BIKINI KILL PARTE 2

Comecei a ver, dentro da minha colecção de discos e Mp3, qual o grau de presença de mulheres e quais ouvia. Diversos nomes apareceram: Consolidated, Kim Gordon, Kim Deal, L7, Nico, Lunachicks, Babes in Toyland, Consolidated, Slits, Sachiko e Yoshiko Fujiyama, Siouxie, Nina Hagen, Raincoats, Polly Jean Harvey ou Peaches… Isto não ajuda…Comecei a pensar em mulheres portuguesas, Joana Longboardi com as Voodoo Dolls e Mão Morta, Xana, com um primeiro álbum a solo brilhante, ou Suspira Franklin com as Everground e Les Baton Rouge. Enquanto esta análise decorria, curiosamente, uma música de fundo ouvia-se no meu cérebro… A bateria sincopada, guitarra rasgada e uma voz estridente a gritar “Rebel Girl”… Claro… Mas como é que não lembrei…Kathleen Hanna, Bikini Kill e o Riot Grrrl Punk.
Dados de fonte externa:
(** * EduMentor backend: a shallow embedding of [backend/server.py]

    The request handlers of the FastAPI application are embedded as pure
    functions over an explicit [world] (the MongoDB collections, the upload
    directory and a log of the calls made to the language model).  What the
    handlers obtain from their environment (the clock, [uuid.uuid4], the
    bcrypt salt, the reply of the language model) is passed in as an
    argument.  A raised Python exception is a value of [exn]. *)

From Stdlib Require Import ZArith List Bool Ascii String Lia Permutation.
From Stdlib Require Floats.SpecFloat Lists.Finite.
Import ListNotations.

Local Open Scope string_scope.
Local Open Scope list_scope.
Local Open Scope Z_scope.

(* ================================================================== *)
(** * Exceptions and results *)

Inductive exn : Type :=
| HTTPException (status_code : Z) (detail : string)
| ZeroDivisionError
| OverflowError
| ValueError
| TypeError.

Inductive result (A : Type) : Type :=
| Ok (a : A)
| Raise (e : exn).

Arguments Ok {A} a.
Arguments Raise {A} e.

Definition bind {A B : Type} (r : result A) (k : A -> result B) : result B :=
  match r with
  | Ok a => k a
  | Raise e => Raise e
  end.

Notation "x <- r ;; k" := (bind r (fun x => k))
  (at level 61, r at next level, right associativity).

(* ================================================================== *)
(** * Python [str] methods

    A [str] is modelled by a [string] whose characters are the code points
    U+0000 to U+00FF. *)

Module PyStr.

Definition in_range (lo hi n : N) : bool := (N.leb lo n && N.leb n hi)%bool.

(** [str.lower] on one code point: A-Z and the Latin-1 capitals
    U+00C0..U+00DE (the multiplication sign U+00D7 apart) move up by 32. *)
Definition is_upper (c : ascii) : bool :=
  let n := N_of_ascii c in
  (in_range 65 90 n || (in_range 192 222 n && negb (N.eqb n 215)))%bool.

Definition lower_char (c : ascii) : ascii :=
  if is_upper c then ascii_of_N (N_of_ascii c + 32) else c.

Fixpoint lower (s : string) : string :=
  match s with
  | EmptyString => EmptyString
  | String c s' => String (lower_char c) (lower s')
  end.

(** [str.isspace] on one code point: TAB..CR, FS..US, SPACE, NEL, NBSP. *)
Definition isspace (c : ascii) : bool :=
  let n := N_of_ascii c in
  (in_range 9 13 n || in_range 28 32 n || N.eqb n 133 || N.eqb n 160)%bool.

Fixpoint lstrip (s : string) : string :=
  match s with
  | EmptyString => EmptyString
  | String c s' => if isspace c then lstrip s' else s
  end.

Fixpoint rstrip (s : string) : string :=
  match s with
  | EmptyString => EmptyString
  | String c s' =>
      match rstrip s' with
      | EmptyString => if isspace c then EmptyString else String c EmptyString
      | r => String c r
      end
  end.

(** [s.strip()] *)
Definition strip (s : string) : string := rstrip (lstrip s).
(** * readwise-to-remarkable: paced HTTP clients, export ledger, conversion

    A shallow embedding of the Python sources

      - [readwise_api.py]  (class [ReadwiseAPI])
      - [converter.py]     (classes [RateLimitedImageFetcher], [DocumentConverter])
      - [tracker.py]       (class [ExportTracker])
      - [uploader.py]      (class [RemarkableUploader])
      - [sync.py]          (class [ReadwiseRemarkableSync])
      - [config.py]        (class [Config])

    Conventions of the embedding.

      - A Python [str] is a [string]; its characters are the code points
        below 256.  [bytes] is [list byte].
      - Python sets of strings are [gset string].
      - Time is an integer number of milliseconds ([Z]).  The time that
        has passed never runs backwards, and [time.sleep d] returns no
        earlier than [d] after it was called; the system clock, which
        [time.time()] reads, can be set while the program runs.
      - Code that raises is embedded in a state-and-exception monad; the
        network, the [rmapi] subprocess and the EPUB writer are oracles
        bound as [Variable]s of a [Section]. *)

From stdpp Require Import base strings list gmap.
From Stdlib Require Import ZArith Lia DecimalString DecimalNat.
From Stdlib.Strings Require Import Ascii Byte.

Local Open Scope Z_scope.

(* ===================================================================== *)
(** * Python string primitives *)
(* ===================================================================== *)

Module Py.

(** Code point of a character. *)
Definition ord (c : ascii) : nat := Ascii.nat_of_ascii c.

(** [str.isspace] on one character, which is also the class [\s] of [re]
    for [str] patterns: TAB, LF, VT, FF, CR, FS, GS, RS, US, SPACE, NEL
    and NBSP are the white-space code points below 256. *)
Definition isspace (c : ascii) : bool :=
  let n := ord c in
  ((9 <=? n) && (n <=? 13) || (28 <=? n) && (n <=? 32)
   || (n =? 133) || (n =? 160))%nat.

(** [str.lower] on one character (ASCII and Latin-1 capitals). *)
Definition lower_char (c : ascii) : ascii :=
  let n := ord c in
  if ((65 <=? n) && (n <=? 90)
      || (192 <=? n) && (n <=? 222) && negb (n =? 215))%nat
  then Ascii.ascii_of_nat (n + 32) else c.

Fixpoint lower (s : string) : string :=
  match s with
  | "" => ""
  | String c r => String (lower_char c) (lower r)
  end.

(** [c in s] for a one-character needle. *)
Fixpoint contains_char (c : ascii) (s : string) : bool :=
  match s with
  | "" => false
  | String d r => Ascii.eqb d c || contains_char c r
  end.

(** [s.startswith(p)]. *)
Fixpoint startswith (p s : string) : bool :=
  match p, s with
  | "", _ => true
  | String a p', String b s' => Ascii.eqb a b && startswith p' s'
  | String _ _, "" => false
  end.

(** [s.lstrip()], [s.rstrip()], [s.strip()]. *)
Fixpoint lstrip (s : string) : string :=
  match s with
  | "" => ""
  | String c r => if isspace c then lstrip r else s
  end.

Fixpoint rstrip (s : string) : string :=
  match s with
  | "" => ""
  | String c r =>
      match rstrip r with
      | "" => if isspace c then "" else String c ""
      | r' => String c r'
      end
  end.

Definition strip (s : string) : string := rstrip (lstrip s).

(** [s.split(sep)] for a one-character separator: never empty, the
    pieces are the maximal runs between separators. *)
Fixpoint split (sep : ascii) (s : string) : list string :=
  match s with
  | "" => [""]
  | String c r =>
      if Ascii.eqb c sep then "" :: split sep r
      else match split sep r with
           | [] => [String c ""]
           | piece :: pieces => String c piece :: pieces
           end
  end.

(** [l[-1]] and [l[0]] on the result of [split], which has an element. *)
Definition last_piece (l : list string) : string := List.last l "".
Definition first_piece (l : list string) : string := List.hd "" l.

(** [re.sub("[...]", "", s)] for a character class: drop its members. *)
Fixpoint remove_class (cls : ascii -> bool) (s : string) : string :=
  match s with
  | "" => ""
  | String c r => if cls c then remove_class cls r
                  else String c (remove_class cls r)
  end.

(** [re.sub(r"\s+", " ", s)]: every maximal run of white space becomes
    one SPACE.  [in_run] records that the previous character was white
    space, whose run has already been replaced. *)
Fixpoint collapse_ws (in_run : bool) (s : string) : string :=
  match s with
  | "" => ""
  | String c r =>
      if isspace c
      then (if in_run then collapse_ws true r
            else String " " (collapse_ws true r))
      else String c (collapse_ws false r)
  end.

(** Truthiness of a [str]. *)
Definition nonempty (s : string) : bool :=
  match s with "" => false | _ => true end.

End Py.

(* ===================================================================== *)
(** * Exceptions and state *)
(* ===================================================================== *)

Module Eff.
(** * Life in weeks: the grid-construction pipeline

    A shallow embedding of the calendar walk and the colour pass of the
    [WeeksGrid] component and of the row-breaking utilities of
    [app/utils/grid-layout.ts], with the properties of the design document
    stated and settled against them.

    Conventions of the embedding.

    - A JavaScript [number] is one of the IEEE special values or a finite
      value; a finite value is represented by the rational it denotes, and
      negative zero is not distinguished from zero.  The sums and products
      of whole numbers of pixels are exact in binary64 below 2^53 and are
      taken exact.  The operations of [calculateDynamicConstants] on the
      measured width, which may be any double, and the literal 0.95 are
      rounded to binary64 ([roundDouble]).
    - A JavaScript string is the list of its code points (a lone surrogate
      is a code point of its own); [String.length] counts UTF-16 units.
    - A [Date] is taken at day granularity, as the number of days between
      1970-01-01 and its local calendar day; an ISO date string
      ([formatDateString]) is identified with that day number, which orders
      and distinguishes dates the way the strings do.  Time of day, time
      zones and the constructor's remapping of the years 0..99 are outside
      the model.
    - A [for] loop over a range is a left fold over the list of its indices;
      [push] appends at the end. *)

From Stdlib Require Import ZArith QArith Qround Qabs Qpower Lia Lqa Bool List.
From stdpp Require Import base gmap list sorting strings pretty.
Um dos principais argumentos do Punk era o do it yourself. Não era preciso muito dinheiro ou talento. Qualquer pessoa podia pegar em instrumentos e tocar. Milhares de jovens abraçaram este universo. Kathleen Hanna foi um deles. Convidada para fazer a banda sonora de um projecto cinematográfico mentiu e disse que sabia tocar guitarra. Dado que lhe tinha sido entregue o trabalho, e precisava do dinheiro, fechou-se num quarto a tentar afinar uma viola acústica durante uma hora. Após o ter conseguido desatou a chorar convulsivamente.